(** [_get_load_curve_factor]: the piecewise linear load curve. *)
Definition _get_load_curve_factor (cfg : SimulatorConfig) (hour : Q) : Q :=
  let hour := float_mod hour 24 in
  if Qle_bool 0 hour && negb (Qle_bool 5 hour) then night_kw cfg
  else if Qle_bool 5 hour && negb (Qle_bool 6 hour) then
    let t := hour - 5 in
    night_kw cfg + t * (peak_morning_kw cfg - night_kw cfg)
  else if Qle_bool 6 hour && negb (Qle_bool 9 hour) then peak_morning_kw cfg
  else if Qle_bool 9 hour && negb (Qle_bool 10 hour) then
    let t := hour - 9 in
    peak_morning_kw cfg - t * (peak_morning_kw cfg - midday_kw cfg)
  else if Qle_bool 10 hour && negb (Qle_bool 16 hour) then midday_kw cfg
  else if Qle_bool 16 hour && negb (Qle_bool 17 hour) then
    let t := hour - 16 in
    midday_kw cfg + t * (peak_evening_kw cfg - midday_kw cfg)
  else if Qle_bool 17 hour && negb (Qle_bool 21 hour) then peak_evening_kw cfg
  else if Qle_bool 21 hour && negb (Qle_bool 22 hour) then
    let t := hour - 21 in
    peak_evening_kw cfg - t * (peak_evening_kw cfg - night_kw cfg)
  else night_kw cfg.

(** [x < y] on floats. *)
Definition Qltb (x y : Q) : bool := if Qlt_le_dec x y then true else false.
Arguments Qltb : simpl never.

(** [range(n)]. *)
Definition py_range (n : Z) : list Z := map Z.of_nat (seq 0 (Z.to_nat n)).

Section Simulator.
Context {G : Type} `{PyLib G}.

(** The loop of [MeterSimulator.__init__] that creates the meters. *)
Fixpoint init_meters {T} (config : SimulatorConfig) (indices : list Z)
  : M (Process G T) (list MeterState.t) :=
  match indices with
  | [] => ret []
  | i :: rest =>
      let meter_id :=
        (meter_id_prefix config ++ "_" ++ pole_id config ++ "_" ++ zfill 4 i)%string in
      meter_factor <- py_uniform (meter_factor_min config) (meter_factor_max config) ;;
      power_factor <- py_uniform (pf_min config) (pf_max config) ;;
      ms <- init_meters config rest ;;
      ret (MeterState.new meter_id (pole_id config) meter_factor power_factor :: ms)
  end.

(** [np.random.seed(n)]: NumPy accepts seeds from 0 to 2**32 - 1 and raises
    a ValueError for others.  The simulator never draws from the NumPy
    generator, whose state is not part of the process state. *)
Definition np_random_seed {T} (n : Z) : M (Process G T) unit :=
  if (0 <=? n)%Z && (n <? 2 ^ 32)%Z then ret tt else raise ValueError.

(** [MeterSimulator.__init__(config, seed)]. *)
Definition MeterSimulator__init__ {T} (config : SimulatorConfig) (seed : option Z)
  : M (Process G T) MeterSimulator :=
  match seed with
  | Some n => py_random_seed n ;;; np_random_seed n
  | None => ret tt
  end ;;;
  ms <- init_meters config (py_range (num_meters config)) ;;
  now <- time_time ;;
  ret {| config := config; meters := ms;
         _last_force_sag_time := now; _readings_since_sag := 0 |}.

(** A [MeterState] object is referred to by its position in [self.meters]. *)
Definition read_meter (meter : nat) : M (Process G MeterSimulator) MeterState.t :=
  gets (fun s => meters (self s) !!! meter).

Definition update_meter (meter : nat) (f : MeterState.t -> MeterState.t)
  : M (Process G MeterSimulator) unit :=
  modify (fun s => set_self (set_meters (alter f meter (meters (self s))) (self s)) s).

Definition _should_start_sag (meter : nat) : M (Process G MeterSimulator) bool :=
  m <- read_meter meter ;;
  if MeterState.in_sag m then ret false
  else
    cfg <- gets (fun s => config (self s)) ;;
    forced <-
      (if Z_lt_le_dec 0 (force_sag_interval cfg) then
         now <- time_time ;;
         last <- gets (fun s => _last_force_sag_time (self s)) ;;
         if Qle_bool (inject_Z (force_sag_interval cfg)) (now - last) then
           modify (fun s => set_self (set_last_force_sag_time now (self s)) s) ;;;
           ret true
         else ret false
       else ret false) ;;
    if forced : bool then ret true
    else
      u <- py_random ;;
      ret (Qltb u (sag_probability cfg)).

Definition _update_sag_state (meter : nat) : M (Process G MeterSimulator) Q :=
  m <- read_meter meter ;;
  if MeterState.in_sag m then
    update_meter meter (fun m =>
      MeterState.set_sag_remaining_seconds (MeterState.sag_remaining_seconds m - 1) m) ;;;
    m <- read_meter meter ;;
    if Z_le_gt_dec (MeterState.sag_remaining_seconds m) 0 then
      update_meter meter (MeterState.set_in_sag false) ;;;
      update_meter meter (MeterState.set_sag_depth 0) ;;;
      ret 0
    else ret (- MeterState.sag_depth m)
  else
    start <- _should_start_sag meter ;;
    if start : bool then
      cfg <- gets (fun s => config (self s)) ;;
      update_meter meter (MeterState.set_in_sag true) ;;;
      depth <- py_uniform (sag_depth_min cfg) (sag_depth_max cfg) ;;
      update_meter meter (MeterState.set_sag_depth depth) ;;;
      duration <- py_randint (sag_duration_min cfg) (sag_duration_max cfg) ;;
      update_meter meter (MeterState.set_sag_remaining_seconds duration) ;;;
      m <- read_meter meter ;;
      ret (- MeterState.sag_depth m)
    else ret 0.

(** The quality flags of a voltage: sag is checked first. *)
Definition quality_flags_of (cfg : SimulatorConfig) (voltage_v : Q) : list string :=
  if Qlt_le_dec voltage_v (sag_threshold cfg) then ["voltage_sag"%string]
  else if Qlt_le_dec (swell_threshold cfg) voltage_v then ["voltage_swell"%string]
  else [].

Definition generate_reading (meter : nat) (timestamp : datetime)
  : M (Process G MeterSimulator) Reading.t :=
  cfg <- gets (fun s => config (self s)) ;;
  let hour := inject_Z (hour timestamp) + inject_Z (minute timestamp) / 60
              + inject_Z (second timestamp) / 3600 in
  let base_power := _get_load_curve_factor cfg hour in
  noise <- py_gauss 0 (noise_factor cfg) ;;
  let power_noise := 1 + noise in
  m <- read_meter meter ;;
  let power_kw := py_max 0 (base_power * MeterState.meter_factor m * power_noise) in
  voltage_noise <- py_gauss 0 (voltage_noise_std cfg) ;;
  sag_adjustment <- _update_sag_state meter ;;
  let voltage_v := voltage_nominal cfg + voltage_noise + sag_adjustment in
  let quality_flags := quality_flags_of cfg voltage_v in
  m <- read_meter meter ;;
  current_a <-
    (if Qltb 0 voltage_v && Qltb 0 power_kw
     then float_div (power_kw * 1000) (float_mul voltage_v (MeterState.power_factor m))
     else ret 0) ;;
  pf_angle <- py_acos (MeterState.power_factor m) ;;
  let reactive_kvar := power_kw * math_tan pf_angle in
  freq_noise <- py_gauss 0 (freq_variation cfg) ;;
  let freq_hz := freq_nominal cfg + freq_noise in
  update_meter meter (fun m => MeterState.set_seq (MeterState.seq m + 1) m) ;;;
  m <- read_meter meter ;;
  ret {| Reading.event_ts := isoformat timestamp;
         Reading.meter_id := MeterState.meter_id m;
         Reading.pole_id := MeterState.pole_id m;
         Reading.seq := MeterState.seq m;
         Reading.voltage_v := py_round voltage_v 2;
         Reading.current_a := py_round current_a 3;
         Reading.power_kw := py_round power_kw 3;
         Reading.reactive_kvar := py_round reactive_kvar 3;
         Reading.freq_hz := py_round freq_hz 3;
         Reading.quality_flags := quality_flags |}.

(** The loop of [generate_batch] over [self.meters]. *)
Fixpoint batch_loop (indices : list nat) (timestamp : datetime)
  : M (Process G MeterSimulator) (list Reading.t) :=
  match indices with
  | [] => ret []
  | meter :: rest =>
      reading <- generate_reading meter timestamp ;;
      readings <- batch_loop rest timestamp ;;
      ret (reading :: readings)
  end.

(** [generate_batch(timestamp=None)]; printing to stdout is not modelled. *)
Definition generate_batch (timestamp : option datetime)
  : M (Process G MeterSimulator) (list Reading.t) :=
  timestamp <- match timestamp with
               | None => datetime_now
               | Some t => ret t
               end ;;
  ms <- gets (fun s => meters (self s)) ;;
  batch_loop (seq 0 (length ms)) timestamp.

(** The [finally] clause of [stream_readings]: its log line divides the
    number of readings by the total time. *)
Definition stream_finally (start_time : Q) (reading_count : Z)
  : M (Process G MeterSimulator) unit :=
  t <- time_time ;;
  let total_time := t - start_time in
  float_div (inject_Z reading_count) total_time ;;;
  ret tt.

(** The first [cycles] iterations of the [while True] loop of
    [stream_readings], for a consumer that takes every reading.  The
    [finally] clause runs when the duration limit ends the loop and when
    [generate_batch] raises; after [cycles] cycles the generator is still
    suspended. *)
Fixpoint stream_loop (cycles : nat) (duration_seconds : Z) (interval start_time : Q)
  (reading_count : Z) : M (Process G MeterSimulator) (list Reading.t) :=
  match cycles with
  | O => ret []
  | S n =>
      cycle_start <- time_time ;;
      if (0 <? duration_seconds)%Z
         && Qle_bool (inject_Z duration_seconds) (cycle_start - start_time)
      then
        stream_finally start_time reading_count ;;;
        ret []
      else
        timestamp <- datetime_now ;;
        readings <- on_error (generate_batch (Some timestamp))
                             (stream_finally start_time reading_count) ;;
        let reading_count := (reading_count + Z.of_nat (length readings))%Z in
        t <- time_time ;;
        let cycle_duration := t - cycle_start in
        let sleep_time := py_max 0 (interval - cycle_duration) in
        (if Qltb 0 sleep_time then time_sleep sleep_time else ret tt) ;;;
        rest <- stream_loop n duration_seconds interval start_time reading_count ;;
        ret (readings ++ rest)
  end.

(** [stream_readings(duration_seconds)]: the readings yielded in the first
    [cycles] cycles.  The start-up log line evaluates [60 / interval],
    before the [try] block. *)
Definition stream_readings (duration_seconds : Z) (cycles : nat)
  : M (Process G MeterSimulator) (list Reading.t) :=
  interval <- gets (fun s => sample_interval_seconds (config (self s))) ;;
  start_time <- time_time ;;
  float_div 60 interval ;;;
  stream_loop cycles duration_seconds interval start_time 0.

End Simulator.

(** ** gateway_relay.py: data model *)

Record NetworkProfile : Type := {
  name : string;
  latency_ms_min : Z;
  latency_ms_max : Z;
  jitter_ms : Z;
  drop_prob : Q;
  reorder_prob : Q
}.

(** A profile dictionary of the [network.profiles] section. *)
Record ProfileDoc : Type := {
  doc_latency_ms_min : option Z;
  doc_latency_ms_max : option Z;
  doc_jitter_ms : option Z;
  doc_drop_prob : option Q;
  doc_reorder_prob : option Q
}.

(** [NetworkProfile.from_config]. *)
Definition from_config (name : string) (config : ProfileDoc) : NetworkProfile :=
  {| name := name;
     latency_ms_min := dict_get (doc_latency_ms_min config) 20%Z;
     latency_ms_max := dict_get (doc_latency_ms_max config) 100%Z;
     jitter_ms := dict_get (doc_jitter_ms config) 30%Z;
     drop_prob := dict_get (doc_drop_prob config) (1 # 1000);
     reorder_prob := dict_get (doc_reorder_prob config) (1 # 1000) |}.

(** The counters of [GatewayStats]; its lock serialises the updates, which
    are atomic steps here. *)
Record GatewayStats : Type := {
  messages_received : Z;
  messages_published : Z;
  messages_dropped : Z;
  messages_reordered : Z;
  publish_errors : Z;
  start_time : Q
}.

Definition record_received (count : Z) (st : GatewayStats) : GatewayStats :=
  {| messages_received := messages_received st + count;
     messages_published := messages_published st;
     messages_dropped := messages_dropped st;
     messages_reordered := messages_reordered st;
     publish_errors := publish_errors st;
     start_time := start_time st |}.

Definition record_published (count : Z) (st : GatewayStats) : GatewayStats :=
  {| messages_received := messages_received st;
     messages_published := messages_published st + count;
     messages_dropped := messages_dropped st;
     messages_reordered := messages_reordered st;
     publish_errors := publish_errors st;
     start_time := start_time st |}.

Definition record_dropped (count : Z) (st : GatewayStats) : GatewayStats :=
  {| messages_received := messages_received st;
     messages_published := messages_published st;
     messages_dropped := messages_dropped st + count;
     messages_reordered := messages_reordered st;
     publish_errors := publish_errors st;
     start_time := start_time st |}.

Definition record_reordered (count : Z) (st : GatewayStats) : GatewayStats :=
  {| messages_received := messages_received st;
     messages_published := messages_published st;
     messages_dropped := messages_dropped st;
     messages_reordered := messages_reordered st + count;
     publish_errors := publish_errors st;
     start_time := start_time st |}.

Definition record_error (count : Z) (st : GatewayStats) : GatewayStats :=
  {| messages_received := messages_received st;
     messages_published := messages_published st;
     messages_dropped := messages_dropped st;
     messages_reordered := messages_reordered st;
     publish_errors := publish_errors st + count;
     start_time := start_time st |}.
Lemma distribute_fba_balances_empties_pools_witness :
  exists db',
    @distribute_fba_balances Example.config Example.collaborators Scenario.db_three_pools
      = Some db'
    /\ (exists fba, fba_index db' !! 1 = Some fba /\ accumulated_fba_fees fba = 0)
    /\ current_supply (core_dd db') - balance_total db' - fba_total db'
       = 999990000000000 - 0 - 1050.
Proof.
  destruct (@distribute_fba_balances Example.config Example.collaborators
              Scenario.db_three_pools) as [db'|] eqn:Hd; [|vm_compute in Hd; discriminate].
  destruct (@distribute_fba_balances_empties_pools Example.config Example.collaborators
              Scenario.db_three_pools db' Hd) as [Hpools Hcons].
  exists db'. split; [reflexivity|]. split.
  - apply (Hpools 1). right. left. reflexivity.
  - rewrite Hcons. vm_compute. reflexivity.
Defined.

(** ** vote_tally_helper: the scratch buffers *)

Section BufferFacts.

Lemma length_resize n v : 0 <= n -> vsize (resize n v) = n.
  Proof.
    intros Hn. unfold vsize, resize.
    rewrite length_app, length_take, length_replicate. lia.
  Qed.

Lemma resize_nil n : resize n [] = replicate (Z.to_nat n) 0.
  Proof. unfold resize. rewrite take_nil. simpl. f_equal. lia. Qed.

Lemma length_vadd v i x : length (vadd v i x) = length v.
  Proof. unfold vadd. apply length_insert. Qed.

Lemma vget_vadd_eq v i x :
    0 <= i < vsize v -> vget (vadd v i x) i = u64 (vget v i + x).
  Proof.
    intros Hi. unfold vsize in Hi. unfold vadd. unfold vget at 1.
    destruct (Z.ltb_spec i 0); [lia|].
    rewrite list_lookup_insert_eq by lia. done.
  Qed.

Lemma vget_vadd_ne v i j x :
    0 <= i -> 0 <= j -> i <> j -> vget (vadd v i x) j = vget v j.
  Proof.
    intros Hi Hj Hne. unfold vadd, vget.
    destruct (Z.ltb_spec j 0); [done|].
    rewrite list_lookup_insert_ne by lia. done.
  Qed.

Lemma buffer_total_insert (v : list Z) (n : nat) y :
    buffer_total (<[n := y]> v)
    = if decide (n < length v)%nat then buffer_total v - default 0 (v !! n) + y
      else buffer_total v.
  Proof.
    revert n. induction v as [|c v IH]; intros [|n]; simpl; try done.
    - lia.
    - rewrite IH. destruct (decide (n < length v)%nat), (decide (S n < S (length v))%nat);
        unfold buffer_total in *; simpl; lia.
  Qed.

Lemma Forall_nonneg_vadd v i x :
    Forall (fun c => 0 <= c) v -> Forall (fun c => 0 <= c) (vadd v i x).
  Proof.
    intros Hv. unfold vadd. apply Forall_insert; [done|].
    unfold u64. apply Z.mod_pos_bound. lia.
  Qed.

  (** Adding [x >= 0] to a cell raises the sum of the buffer by at most
      [x]. *)
Lemma buffer_total_vadd v i x :
    Forall (fun c => 0 <= c) v -> 0 <= i -> 0 <= x ->
    buffer_total (vadd v i x) <= buffer_total v + x.
  Proof.
    intros Hv Hi Hx. unfold vadd. rewrite buffer_total_insert.
    destruct (decide (Z.to_nat i < length v)%nat) as [Hlt|]; [|lia].
    unfold vget. destruct (Z.ltb_spec i 0); [lia|].
    destruct (v !! Z.to_nat i) as [c|] eqn:Hc; simpl.
    - assert (0 <= c).
      { rewrite Forall_forall in Hv. apply Hv. by eapply list_elem_of_lookup_2. }
      assert (u64 (c + x) <= c + x); [|lia].
      unfold u64. apply Z.mod_le; lia.
    - apply lookup_ge_None in Hc. lia.
  Qed.
End BufferFacts.
Lemma route_target_is_first_id_key_witness :
  Mapper.route_data [("State", "active"); ("DestinationPrefixListId", "pl-1");
                     ("GatewayId", "igw-1")]
  = {| route_destination := Some "Unknown"; route_target := Some "pl-1" |}.
Proof.
  destruct (route_target_is_first_id_key
              [("State", "active")] [("GatewayId", "igw-1")]
              "DestinationPrefixListId" "pl-1" eq_refl eq_refl) as [Ht Hd].
  assert (D : route_destination
                (Mapper.route_data [("State", "active");
                                    ("DestinationPrefixListId", "pl-1");
                                    ("GatewayId", "igw-1")])
              = Some "Unknown").
  { apply Hd. cbn. intros [H|[H|[H|[]]]]; discriminate H. }
  reflexivity.
Defined.

(** ** Associations *)

Lemma associated_subnet_ids_In (associations : list raw_association) (id : string) :
  In id (associated_subnet_ids associations)
  <-> In {| assoc_SubnetId := Some id |} associations.
Proof.
  induction associations as [|[sid] rest IH]; [reflexivity|].
  cbn [associated_subnet_ids assoc_SubnetId In]. destruct sid as [id'|].
  - cbn [In]. rewrite IH. split.
    + intros [->|H]; [now left|now right].
    + intros [H|H]; [left; now inversion H|now right].
  - rewrite IH. split.
    + intros H; now right.
    + intros [H|H]; [discriminate H|exact H].
Qed.

(** [x in [assoc['SubnetId'] for assoc in associations if 'SubnetId' in assoc]]
    read on the associations of the response. *)
Lemma contains_associated_subnet_ids (id : string) (associations : list raw_association) :
  Py.contains id (associated_subnet_ids associations)
  = existsb (fun assoc => match assoc_SubnetId assoc with
                          | Some named => String.eqb id named
                          | None => false
                          end) associations.
Proof.
  unfold Py.contains.
  induction associations as [|[[named|]] rest IH]; [reflexivity| |exact IH].
  cbn [associated_subnet_ids assoc_SubnetId existsb]. now rewrite IH.
Qed.

Lemma associated_built (raw : raw_route_table) (rt : route_table) (s : subnet)
      (id : string) :
  rt_data raw = Ok rt ->
  subnet_id s = Some id ->
  associated s rt
  = existsb (fun assoc => match assoc_SubnetId assoc with
                          | Some named => String.eqb id named
                          | None => false
                          end) (get (Associations raw) []).
Proof.
  intros Hrt Hid. unfold rt_data in Hrt.
  destruct (Routes raw); [|discriminate Hrt].
  destruct (RouteTableId raw); [|discriminate Hrt].
  cbn [subscript and_then] in Hrt.
  destruct (get_name_tag _); [|discriminate Hrt].
  cbn [and_then] in Hrt. inversion Hrt as [Hbuilt]. clear Hrt.
  unfold associated, text. rewrite Hid. cbn [get rt_subnet_associations].
  apply contains_associated_subnet_ids.
Qed.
--
-- Required action --
Exactly and only the lines from the one containing "In id (associated_subnet_ids associations)" through the end of the material are to be reproduced, both ends included.

-- Task answer --
  In id (associated_subnet_ids associations)
  <-> In {| assoc_SubnetId := Some id |} associations.
Proof.
  induction associations as [|[sid] rest IH]; [reflexivity|].
  cbn [associated_subnet_ids assoc_SubnetId In]. destruct sid as [id'|].
  - cbn [In]. rewrite IH. split.
    + intros [->|H]; [now left|now right].
    + intros [H|H]; [left; now inversion H|now right].
  - rewrite IH. split.
    + intros H; now right.
    + intros [H|H]; [discriminate H|exact H].
Qed.

(** [x in [assoc['SubnetId'] for assoc in associations if 'SubnetId' in assoc]]
    read on the associations of the response. *)
Lemma contains_associated_subnet_ids (id : string) (associations : list raw_association) :
  Py.contains id (associated_subnet_ids associations)
  = existsb (fun assoc => match assoc_SubnetId assoc with
                          | Some named => String.eqb id named
                          | None => false
                          end) associations.
Proof.
  unfold Py.contains.
  induction associations as [|[[named|]] rest IH]; [reflexivity| |exact IH].
  cbn [associated_subnet_ids assoc_SubnetId existsb]. now rewrite IH.
Qed.

Lemma associated_built (raw : raw_route_table) (rt : route_table) (s : subnet)
      (id : string) :
  rt_data raw = Ok rt ->
  subnet_id s = Some id ->
  associated s rt
  = existsb (fun assoc => match assoc_SubnetId assoc with
                          | Some named => String.eqb id named
                          | None => false
                          end) (get (Associations raw) []).
Proof.
  intros Hrt Hid. unfold rt_data in Hrt.
  destruct (Routes raw); [|discriminate Hrt].
  destruct (RouteTableId raw); [|discriminate Hrt].
  cbn [subscript and_then] in Hrt.
  destruct (get_name_tag _); [|discriminate Hrt].
  cbn [and_then] in Hrt. inversion Hrt as [Hbuilt]. clear Hrt.
  unfold associated, text. rewrite Hid. cbn [get rt_subnet_associations].
  apply contains_associated_subnet_ids.
Qed.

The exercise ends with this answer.